Diet of coastal black shags ( Phalacrocorax carbo )
|Title||Diet of coastal black shags ( Phalacrocorax carbo )|
|Publication Type||Journal Article|
|Year of Publication||2004|
|Authors||McKinnon, HL, Fordham, RA, Lalas, C|
|Type of Article||paper|
|Keywords||Black Shag, diet., great cormorant, New Zealand, Phalacrocorax carbo|
The diet of black shags (Phalacrocorax carbo) at Pencarrow, New Zealand, during April – October 1999 is described from otoliths, jawbones and pharyngeal tooth plates found in 119 regurgitated pellets of adults and four stomachs and two regurgitations of chicks. Black shags were primarily marine foragers, with only one freshwater item, crayfish (Paranephrops planifrons) among 420 food items identified.
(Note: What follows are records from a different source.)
(** [url.Parse] on a safe path that starts with one slash. *)
Lemma Parse_safe_rooted (path : string) :
  path_safe path = true -> rooted path = true ->
  Parse path = Ok (path_only path).
Proof.
  intros Hsafe Hrooted. unfold Parse, split, strings.Index.
  rewrite (safe_index path "#" 0
             (fun c Hc => proj1 (safe_byte c Hc)) Hsafe).
  unfold parse. rewrite (safe_no_control path Hsafe), andb_false_r.
  rewrite (rooted_not_star path Hrooted).
  destruct (url_facts.rooted_slash path Hrooted) as (t & Hpath & Ht).
  assert (Hscheme : getscheme path = Ok ("", path)) by (now subst path).
  rewrite Hscheme. cbn [bind]. cbv beta iota.
  rewrite (safe_count_query path Hsafe), andb_false_r.
  unfold split, strings.Index.
  rewrite (safe_index path "?" 0
             (fun c Hc => proj1 (proj2 (safe_byte c Hc))) Hsafe).
  assert (Hslash : strings.HasPrefix path "/" = true) by (now subst path).
  assert (Hslash2 : strings.HasPrefix path "//" = false).
  { subst path. exact Ht. }
  rewrite Hslash, Hslash2. cbn [negb andb]. cbv iota.
  rewrite andb_false_r. cbn [bind fst snd].
  rewrite (setPath_safe _ path Hsafe). reflexivity.
Qed.

(** Resolving a safe rooted path without dot segments: the base gives the
    scheme, the user information and the host, the reference gives the
    path, and the base's path, query and fragment are dropped. *)
Lemma ResolveReference_safe (base : URL) (path : string) :
  path_safe path = true -> rooted path = true -> dot_free path = true ->
  ResolveReference base (path_only path)
  = mkURL (Scheme base) "" (User base) (Host base) path "" false "" "".
Proof.
  intros Hsafe Hrooted Hplain.
  destruct (url_facts.rooted_slash path Hrooted) as (t & Hpath & Ht).
  assert (Hslash : strings.HasPrefix path "/" = true) by (now subst path).
  assert (Hne : String.eqb path "" = false) by (now subst path).
  unfold ResolveReference, path_only. simpl. rewrite Hne. simpl.
  rewrite (EscapedPath_safe "" "" "" "" "" None false path Hsafe Hrooted).
  rewrite (url_facts.resolvePath_absolute_plain _ path Hslash Hplain).
  unfold setPath_ignore. now rewrite (setPath_safe _ path Hsafe).
Qed.

End link_facts.

Module String_facts.

Import url.

Lemma IndexByte_from_ge (s : string) (c : ascii) (k i : nat) :
  IndexByte_from k s c = Some i -> k <= i.
Proof.
  revert k. induction s as [| d s IH]; intros k; simpl; [discriminate |].
  destruct (Ascii.eqb d c).
  - intros [= <-]. apply Nat.le_refl.
  - intros H. apply IH in H. apply Nat.le_trans with (S k); auto.
Qed.

(** Printing a URL that has a safe rooted path and nothing else. *)
Lemma String_path_only (path : string) :
  path_safe path = true -> rooted path = true ->
  String_ (mkURL "" "" None "" path "" false "" "") = path.
Proof.
  intros Hsafe Hrooted. unfold String_.
  rewrite (link_facts.EscapedPath_safe "" "" "" "" "" None false path
             Hsafe Hrooted).
  destruct (url_facts.rooted_slash path Hrooted) as (t & -> & _).
  cbn -[IndexByte_from strings.take].
  destruct (IndexByte_from 0 (String "/" t) ":") as [i |] eqn:Hi;
    [| reflexivity].
  destruct i as [| i]; [| reflexivity].
  simpl in Hi. apply IndexByte_from_ge in Hi. inversion Hi.
Qed.

(** Printing a URL that has a scheme, a host and a safe rooted path. *)
Lemma String_origin_path (scheme host path : string)
    (user : option Userinfo) :
  scheme <> "" -> host <> "" ->
  path_safe path = true -> rooted path = true ->
  let u := mkURL scheme "" user host path "" false "" "" in
  String_ u = origin u ++ path.
Proof.
  intros Hs Hh Hsafe Hrooted u. subst u. unfold String_, origin.
  rewrite (link_facts.EscapedPath_safe scheme "" host "" "" user false path
             Hsafe Hrooted).
  destruct (url_facts.rooted_slash path Hrooted) as (t & -> & _).
  destruct scheme as [| x scheme]; [contradiction |].
  destruct host as [| y host]; [contradiction |].
  cbn -[escape Userinfo_String append String.length].
  destruct user as [ui |];
    cbn [append String.length Nat.eqb];
    rewrite ?link_facts.str_app_assoc; cbn [append];
    rewrite ?link_facts.str_app_assoc; reflexivity.
Qed.

End String_facts.

(** X10: when the dashboard URL parses to a URL with a scheme and a host,
    and the event's path starts with one slash, has no dot segment and is
    made of bytes that need no escaping, the link is the dashboard's
    [scheme://userinfo@host] followed by the event's path: the path, the
    query and the fragment of the dashboard URL are dropped. *)
Theorem link_is_origin_and_path {collaborators : Collaborators}
    (cfg : Config) (event : types.Event) (base : url.URL) :
  url.Parse (dashboard cfg) = url.Ok base ->
  url.Scheme base <> "" ->
  url.Host base <> "" ->
  path_safe (Event_URIPath event) = true ->
  rooted (Event_URIPath event) = true ->
  dot_free (Event_URIPath event) = true ->
  getLink cfg event = origin base ++ Event_URIPath event.
Proof.
  intros Hbase Hs Hh Hsafe Hrooted Hplain.
  unfold getLink, resolveLink.
  rewrite Hbase, (link_facts.Parse_safe_rooted _ Hsafe Hrooted).
  rewrite (link_facts.ResolveReference_safe base _ Hsafe Hrooted Hplain).
  now rewrite (String_facts.String_origin_path _ _ _ (url.User base)
                 Hs Hh Hsafe Hrooted).
Qed.

Lemma link_is_origin_and_path_witness :
  let cfg :=
    flag_dashboard "https://dash.example.com/sensu/?tab=events#top"
                   Double.config in
  let base :=
    url.mkURL "https" "" None "dash.example.com" "/sensu/" "" false
              "tab=events" "top" in
  let path := @Event_URIPath Double.collaborators Double.event_e1 in
  url.Parse (dashboard cfg) = url.Ok base
  /\ url.Scheme base <> "" /\ url.Host base <> ""
  /\ path_safe path = true /\ rooted path = true /\ dot_free path = true
  /\ @getLink Double.collaborators cfg Double.event_e1
     = "https://dash.example.com/api/core/v2/namespaces/default/events/e1/disk".
Proof.
  intros cfg base path.
  assert (Hs : url.Scheme base <> "") by discriminate.
  assert (Hh : url.Host base <> "") by discriminate.
  split; [reflexivity |].
  split; [exact Hs | split; [exact Hh |]].
  split; [reflexivity | split; [reflexivity | split; [reflexivity |]]].
  exact (@link_is_origin_and_path Double.collaborators cfg Double.event_e1
           base eq_refl Hs Hh eq_refl eq_refl eq_refl).
Defined.

(** X11: without a dashboard (the variable's default, the empty string),
    the link of an event whose path starts with one slash, has no dot
    segment and needs no escaping is the path itself, a relative
    reference without scheme or host. *)
Theorem link_without_dashboard {collaborators : Collaborators}
    (cfg : Config) (event : types.Event) :
  dashboard cfg = "" ->
  path_safe (Event_URIPath event) = true ->
  rooted (Event_URIPath event) = true ->
  dot_free (Event_URIPath event) = true ->
  getLink cfg event = Event_URIPath event.
Proof.
  intros Hd Hsafe Hrooted Hplain.
  unfold getLink, resolveLink. rewrite Hd.
  change (url.Parse "") with (url.Ok url.zero).
  rewrite (link_facts.Parse_safe_rooted _ Hsafe Hrooted).
  rewrite (link_facts.ResolveReference_safe url.zero _ Hsafe Hrooted Hplain).
  now apply String_facts.String_path_only.
Qed.

Lemma link_without_dashboard_witness :
  let cfg := configureRootCommand "https://outlook.office.com/webhook/abc" in
  let path := @Event_URIPath Double.collaborators Double.event_e1 in
  dashboard cfg = ""
  /\ path_safe path = true /\ rooted path = true /\ dot_free path = true
  /\ @getLink Double.collaborators cfg Double.event_e1
     = "/api/core/v2/namespaces/default/events/e1/disk".
Proof.
  intros cfg path.
  split; [reflexivity |].
  split; [reflexivity | split; [reflexivity | split; [reflexivity |]]].
  exact (@link_without_dashboard Double.collaborators cfg Double.event_e1
           eq_refl eq_refl eq_refl eq_refl).
Defined.

(** * The handler of [main.go] *)

Section MainGoFacts.

Context {collaborators : Collaborators}.

Lemma assign_keeps_dashboard (f : MainGo.flag) (v : string)
    (c : MainGo.Config) :
  MainGo.dashboard (MainGo.assign f v c) = MainGo.dashboard c.
Proof. now destruct f. Qed.

Lemma parse_flags_keeps_dashboard (line : list (MainGo.flag * string))
    (c : MainGo.Config) :
  MainGo.dashboard (MainGo.parse_flags line c) = MainGo.dashboard c.
Proof.
  revert c. induction line as [| [f v] line IH]; intros c; [reflexivity |].
  unfold MainGo.parse_flags in *. simpl.
  now rewrite IH, assign_keeps_dashboard.
Qed.

End MainGoFacts.

(** X13: in [main.go] the ["dashboard"] flag is bound to the action-name
    variable: its value lands there, and the dashboard stays the zero URL
    on every command line.  The link of an event whose path starts with
    one slash, has no dot segment and needs no escaping is therefore the
    bare path, which is both the text of the message and the uri of its
    target; the color is ["red"] whatever the status. *)
Theorem main_go_dashboard_flag_is_lost {collaborators : Collaborators}
    (env_webhook : string) (line : list (MainGo.flag * string))
    (event : types.Event) :
  path_safe (Event_URIPath event) = true ->
  rooted (Event_URIPath event) = true ->
  dot_free (Event_URIPath event) = true ->
  let cfg :=
    MainGo.parse_flags line (MainGo.configureRootCommand env_webhook) in
  MainGo.dashboard cfg = url.zero
  /\ (forall v c,
        MainGo.actionName (MainGo.assign MainGo.dashboard_flag v c) = v)
  /\ MainGo.NewEventMessage cfg event
     = Returned
         (MainGo.mkMessage "red" (Event_URIPath event)
            (MainGo.channel cfg) (MainGo.botName cfg)
            [MainGo.mkSection (MainGo.iconURL cfg)
               (types.Check_Output (types.Event_Check event))]
            [mkPotentialAction "OpenUri" "View in Sensu"
               [mkTarget "default" (Event_URIPath event)]]).
Proof.
  intros Hsafe Hrooted Hplain cfg.
  assert (Hd : MainGo.dashboard cfg = url.zero).
  { subst cfg. now rewrite parse_flags_keeps_dashboard. }
  split; [exact Hd | split; [reflexivity |]].
  unfold MainGo.NewEventMessage.
  rewrite (link_facts.Parse_safe_rooted _ Hsafe Hrooted), Hd.
  rewrite (link_facts.ResolveReference_safe url.zero _ Hsafe Hrooted Hplain).
  change (url.mkURL (url.Scheme url.zero) "" (url.User url.zero)
                    (url.Host url.zero) (Event_URIPath event) "" false "" "")
    with (url.mkURL "" "" None "" (Event_URIPath event) "" false "" "").
  now rewrite (String_facts.String_path_only _ Hsafe Hrooted).
Qed.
Half of the diet comprised spotty (Notolabrus celidotus), but in total, 22 species were found in the pellets, including 17 fish species. The size of fish otoliths indicated significant differences in the length of the 11 most frequently occurring fish species. These ranged from an estimated length of 106 mm to 275 mm (mean length 220 mm) and were similar to those reported from other NZ studies. The mean length of fish taken by adults in winter was smaller compared with those in autumn and spring.